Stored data
# # # # # # #

(* ===== verification/Failover.v ===== *)
(** Failover and failback of a stack between two nodes, and the detector that
    triggers it: [src/internal/failover/sequence.go] and [detector.go].  Node
    replies, the database, the Raft log, the IPAM lookups and the compose
    renderer answer from an environment; every call is recorded in a trace,
    latest first. *)
From S2P Require Import Prelude GoTime Timestamp Release Update Run Lifecycle.
From Stdlib Require Import Ascii.

Open Scope string_scope.

(** ** Data *)

(** [config.Stack], the columns the sequence reads. *)
Record Stack := mkStack {
  sk_ID : string; sk_Name : string; PrimaryNodeID : string; BackupNodeID : string;
  ComposeYAML : string; ZFSDataset : string; FailoverMode : string; AutoTriggerAfter : string }.

(** Commands to a node's daemon. *)
Inductive hostcmd :=
| SysInfo
| SnapshotCreate (dataset name operation : string) (nanos : Z)
| ReplSend (dataset snapshot dest : string)
| ServiceAdd (address : string)
| ServiceDel (address : string)
| AddrAdd (address : string)
| ComposeUp (stackID compose : string)
| ComposeDown (stackID : string).

(** A row of [failover_steps], keyed by stack, sequence and step. *)
Record StepRow := mkStep { st_name : string; st_state : string; st_detail : string }.

Inductive event :=
| ERaft (e : StackStateChanged) (o : outcome)
| EHost (node : string) (c : hostcmd) (ok exclusive : bool)
| EStep (number : Z) (row : StepRow) (o : outcome)
| EActive (node : string) (o : outcome)
| ENotify (kind title : string).

(** [exclusive] of a host command: the stack is registered as having an active
    sequence then. *)
Record W := mkW {
  fsm : FSM;
  active : gset string;
  steps : gmap (string * Z * Z) StepRow;
  active_node : gmap string string;
  trace : list event }.

Definition set_fsm (f : FSM) (w : W) : W := mkW f (active w) (steps w) (active_node w) (trace w).
Definition set_active (a : gset string) (w : W) : W := mkW (fsm w) a (steps w) (active_node w) (trace w).
Definition set_steps (s : gmap (string * Z * Z) StepRow) (w : W) : W := mkW (fsm w) (active w) s (active_node w) (trace w).
Definition set_active_node (m : gmap string string) (w : W) : W := mkW (fsm w) (active w) (steps w) m (trace w).
Definition log (e : event) (w : W) : W := mkW (fsm w) (active w) (steps w) (active_node w) (e :: trace w).

Abbreviation cmd := (prog string W).

Class Env := {
  get_stack : string -> list event -> option Stack;
  list_stacks : list event -> option (list Stack);
  check_destination : string -> string -> list event -> option string;
  stack_service : string -> list event -> result string (option string);
  reserved_addresses : string -> list event -> option (list string);
  runtime_yaml : string -> string -> string -> option string;
  raft : StackStateChanged -> list event -> outcome;
  database : list event -> outcome;
  host : string -> hostcmd -> list event -> option string;
  cancelled : list event -> bool;
  now : list event -> Z }.

Section Sequence.
Context `{Env}.

(** [Node.Apply]: committed and applied, refused, or applied after an error. *)
Definition raft_apply (stackID from to ev : string) : cmd unit := fun w =>
  let e := mkEntry stackID from to ev (now (trace w)) "" in
  let o := raft e (trace w) in
  let w' := log (ERaft e o) w in
  match o with
  | Done => (Ok tt, set_fsm (FSM_Apply (Some e) (fsm w)).2 w')
  | Refused => (Err "raft: apply", w')
  | Unreported => (Err "raft: apply", set_fsm (FSM_Apply (Some e) (fsm w)).2 w')
  end.

Definition execute_on (stackID node : string) (c : hostcmd) : cmd unit := fun w =>
  let a := host node c (trace w) in
  let w' := log (EHost node c (match a with None => true | Some _ => false end) (bool_decide (stackID ∈ active w))) w in
  (match a with None => Ok tt | Some m => Err m end, w').

(** Inserting or updating a step's row. *)
Definition write_step (key : string * Z * Z) (row : StepRow) (insert : bool) : cmd unit := fun w =>
  let o := database (trace w) in
  let w' := log (EStep key.2 row o) w in
  let taken := match steps w !! key with Some _ => true | None => false end in
  let written := if Bool.eqb insert taken then steps w else <[key := row]> (steps w) in
  match o with
  | Done => if insert && taken then (Err "UNIQUE constraint failed", w') else (Ok tt, set_steps written w')
  | Refused => (Err "database", w')
  | Unreported => (Err "database", set_steps written w')
  end.

(** The closure [step]: its row, the action, its outcome. *)
Definition step (stackID : string) (sequence number : Z) (name : string) (action : cmd unit) : cmd unit :=
  write_step (stackID, sequence, number) (mkStep name "running" "") true;;
  r ← attempt action;
  recordErr ← attempt (write_step (stackID, sequence, number)
    (match r with Ok _ => mkStep name "complete" "" | Err m => mkStep name "failed" m end) false);
  match r with Err e => fail e | Ok _ => of_result recordErr end.

Definition set_active_node_of (stackID node : string) : cmd unit := fun w =>
  let o := database (trace w) in
  let w' := log (EActive node o) w in
  let written := match active_node w !! stackID with Some _ => <[stackID := node]> (active_node w) | None => active_node w end in
  match o with
  | Done => (Ok tt, set_active_node written w')
  | Refused => (Err "database", w')
  | Unreported => (Err "database", set_active_node written w')
  end.

Definition service_of (stackID : string) : cmd (option string) := fun w => (stack_service stackID (trace w), w).
Definition lookup_stack (stackID : string) : cmd Stack := fun w =>
  (match get_stack stackID (trace w) with Some s => Ok s | None => Err "failover: get stack" end, w).
Definition CheckStackDestination (stackID node : string) : cmd unit := fun w =>
  (match check_destination stackID node (trace w) with None => Ok tt | Some m => Err m end, w).

(** ** The actions of the steps *)

Definition attemptFinalSync (stack : Stack) : cmd unit :=
  if decide (BackupNodeID stack = "") then fail "secondary node required"
  else
    w ← get;
    let t := now (trace w) in
    match AutomatedSnapshotName t with
    | Err _ => fail "snapshot name"
    | Ok name =>
        let snapshot := String.string_of_list_ascii name in
        execute_on (sk_ID stack) (PrimaryNodeID stack) (SnapshotCreate (ZFSDataset stack) snapshot ("final-sync-" +:+ sk_ID stack) t);;
        execute_on (sk_ID stack) (PrimaryNodeID stack) (ReplSend (ZFSDataset stack) snapshot (BackupNodeID stack))
    end.

Fixpoint add_addresses (stack : Stack) (addresses : list string) : cmd unit :=
  match addresses with
  | [] => ret tt
  | addr :: addresses =>
      if decide (addr = "") then add_addresses stack addresses
      else execute_on (sk_ID stack) (BackupNodeID stack) (AddrAdd addr);; add_addresses stack addresses
  end.

Definition takeoverIPs (stack : Stack) : cmd unit :=
  if decide (BackupNodeID stack = "") then ret tt
  else
    service ← service_of (sk_ID stack);
    match service with
    | Some address =>
        set_active_node_of (sk_ID stack) (BackupNodeID stack);;
        execute_on (sk_ID stack) (BackupNodeID stack) (ServiceAdd address)
    | None =>
        w ← get;
        match reserved_addresses (sk_ID stack) (trace w) with
        | None => fail "database"
        | Some addresses => add_addresses stack addresses
        end
    end.

(** The address before the prefix length. *)
Definition without_prefix (address : string) : string :=
  String.string_of_list_ascii (cut "/" (chars address)).1.

Definition runtimeCompose (stack : Stack) : cmd string :=
  service ← service_of (sk_ID stack);
  match service with
  | None => ret (ComposeYAML stack)
  | Some address =>
      match runtime_yaml (ComposeYAML stack) (sk_Name stack) (without_prefix address) with
      | Some y => ret y
      | None => fail "runtime compose"
      end
  end.

Definition startOn (node : string) (stack : Stack) : cmd unit :=
  runtime ← runtimeCompose stack;
  execute_on (sk_ID stack) node (ComposeUp (sk_ID stack) runtime).
Definition startOnSecondary (stack : Stack) : cmd unit := startOn (BackupNodeID stack) stack.
Definition startOnPrimary (stack : Stack) : cmd unit := startOn (PrimaryNodeID stack) stack.

Definition Create_notification (kind title : string) : cmd unit := modify (log (ENotify kind title)).

(** ** Failover *)

Definition register (stackID : string) : cmd unit := modify (fun w => set_active ({[stackID]} ∪ active w) w).
Definition unregister (stackID : string) : cmd unit := modify (fun w => set_active (active w ∖ {[stackID]}) w).

(** The closure [fail]. *)
Definition give_over {A} (stackID : string) (e : string) : cmd A :=
  attempt (raft_apply stackID StateFailingOver StateFailed EventFailoverFailed);;
  fail e.
(** [if err := m; err != nil { return fail(err) }] *)
Definition or_give_up (stackID : string) (m : cmd unit) : cmd unit :=
  r ← attempt m;
  match r with Ok _ => ret tt | Err e => give_over stackID e end.

(** After the final sync: a cancelled sequence stops here at the latest. *)
Definition take_over (stackID : string) (stack : Stack) (sequence : Z) : cmd unit :=
  or_give_up stackID (write_step (stackID, sequence, 3%Z)
    (mkStep "snapshot-promote" "skipped" "received dataset requires no promotion") true);;
  unregister stackID;;
  w ← get;
  (if cancelled (trace w) then give_over stackID "context canceled" else ret tt);;
  or_give_up stackID (step stackID sequence 4 "ip-takeover" (takeoverIPs stack));;
  or_give_up stackID (step stackID sequence 5 "compose-up" (startOnSecondary stack));;
  or_give_up stackID (step stackID sequence 6 "raft-apply"
    (raft_apply stackID StateFailingOver StateRunningBackup EventFailoverDone));;
  Create_notification "failover" ("Failover complete: " +:+ sk_Name stack).

Definition failover (stackID : string) : cmd unit :=
  stack ← lookup_stack stackID;
  CheckStackDestination stackID (BackupNodeID stack);;
  w ← get;
  let sequence := now (trace w) in
  step stackID sequence 1 "raft-quorum"
    (raft_apply stackID StateRunningPrimary StateFailingOver EventFailoverStart);;
  attempt (step stackID sequence 2 "zfs-sync" (attemptFinalSync stack));;
  take_over stackID stack sequence.

Definition Execute (stackID : string) : cmd unit :=
  w ← get;
  if decide (stackID ∈ active w) then fail "failover already active"
  else
    register stackID;;
    r ← attempt (failover stackID);
    unregister stackID;;
    of_result r.

(** ** Failback *)

(** Moving the service address back, when the stack has one. *)
Definition move_back (stackID : string) (stack : Stack) : cmd unit :=
  service ← service_of stackID;
  match service with
  | None => ret tt
  | Some address =>
      set_active_node_of stackID (PrimaryNodeID stack);;
      execute_on stackID (BackupNodeID stack) (ServiceDel address);;
      execute_on stackID (PrimaryNodeID stack) (ServiceAdd address)
  end.

Definition Restore (stackID : string) : cmd unit :=
  stack ← lookup_stack stackID;
  CheckStackDestination stackID (PrimaryNodeID stack);;
  raft_apply stackID StateRunningBackup StateRestoring EventRestoreStart;;
  attempt (execute_on stackID (BackupNodeID stack) (ComposeDown stackID));;
  attempt (attemptFinalSync stack);;
  move_back stackID stack;;
  r ← attempt (startOnPrimary stack);
  match r with
  | Err e =>
      attempt (raft_apply stackID StateRestoring StateFailed EventRestoreFailed);;
      fail e
  | Ok _ =>
      raft_apply stackID StateRestoring StateRunningPrimary EventRestoreDone;;
      Create_notification "failover" ("Failback complete: " +:+ sk_Name stack)
  end.

(** [Abort] cancels the context of a registered sequence; whether there is one. *)
Definition Abort_ (stackID : string) (w : W) : bool := bool_decide (stackID ∈ active w).
End Sequence.

(** ** The detector *)

(** [time.ParseDuration]. *)
Class Durations := { ParseDuration : string -> option Z }.

Section Detector.
Context `{Env} `{Durations}.

(** One pass over the stacks; the stacks whose failover is launched. *)
Record Scan := mkScan { downSince : gmap string Z; activeIDs : gset string; launched : list string }.

Definition ping (nodeID : string) : cmd bool :=
  r ← attempt (fun w =>
    let a := host nodeID SysInfo (trace w) in
    (match a with None => Ok tt | Some m => Err m end,
     log (EHost nodeID SysInfo (match a with None => true | Some _ => false end) false) w));
  ret (is_ok r).

Definition scan_stack (st : Stack) (s : Scan) : cmd Scan :=
  w ← get;
  let away := mkScan (delete (sk_ID st) (downSince s)) (activeIDs s) (launched s) in
  match FSM_State (sk_ID st) (fsm w) with
  | None => ret away
  | Some inst =>
      if negb (bool_decide (InstState inst = StateRunningPrimary)) then ret away
      else
        let s := mkScan (downSince s) ({[sk_ID st]} ∪ activeIDs s) (launched s) in
        alive ← ping (PrimaryNodeID st);
        if (alive : bool) then ret (mkScan (delete (sk_ID st) (downSince s)) (activeIDs s) (launched s))
        else
          w ← get;
          let t := now (trace w) in
          match downSince s !! sk_ID st with
          | None => ret (mkScan (<[sk_ID st := t]> (downSince s)) (activeIDs s) (launched s))
          | Some since =>
              if negb (bool_decide (FailoverMode st = "auto")) || bool_decide (AutoTriggerAfter st = "") then ret s
              else match ParseDuration (AutoTriggerAfter st) with
              | None => ret s
              | Some threshold =>
                  if (threshold <=? t - since)%Z
                  then ret (mkScan (delete (sk_ID st) (downSince s)) (activeIDs s) (launched s ++ [sk_ID st])%list)
                  else ret s
              end
          end
  end.

Fixpoint scan (stacks : list Stack) (s : Scan) : cmd Scan :=
  match stacks with
  | [] => ret s
  | st :: stacks => s ← scan_stack st s; scan stacks s
  end.

(** [tick]: the new [downSince] and the stacks whose [Execute] is started. *)
Definition tick (down : gmap string Z) : cmd (gmap string Z * list string) :=
  w ← get;
  match list_stacks (trace w) with
  | None => ret (down, [])
  | Some stacks =>
      s ← scan stacks (mkScan down ∅ []);
      ret (filter (fun p => p.1 ∈ activeIDs s) (downSince s), launched s)
  end.
End Detector.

# # # # # # #

▶ TASK DIRECTIONS
Please return the lines above that run from the line containing "set_active_node_of stackID (PrimaryNodeID" to the line containing "Definition Restore (stackID", inclusive, exactly and with no other lines.

▶ ANSWER SPACE
      set_active_node_of stackID (PrimaryNodeID stack);;
      execute_on stackID (BackupNodeID stack) (ServiceDel address);;
      execute_on stackID (PrimaryNodeID stack) (ServiceAdd address)
  end.

Definition Restore (stackID : string) : cmd unit :=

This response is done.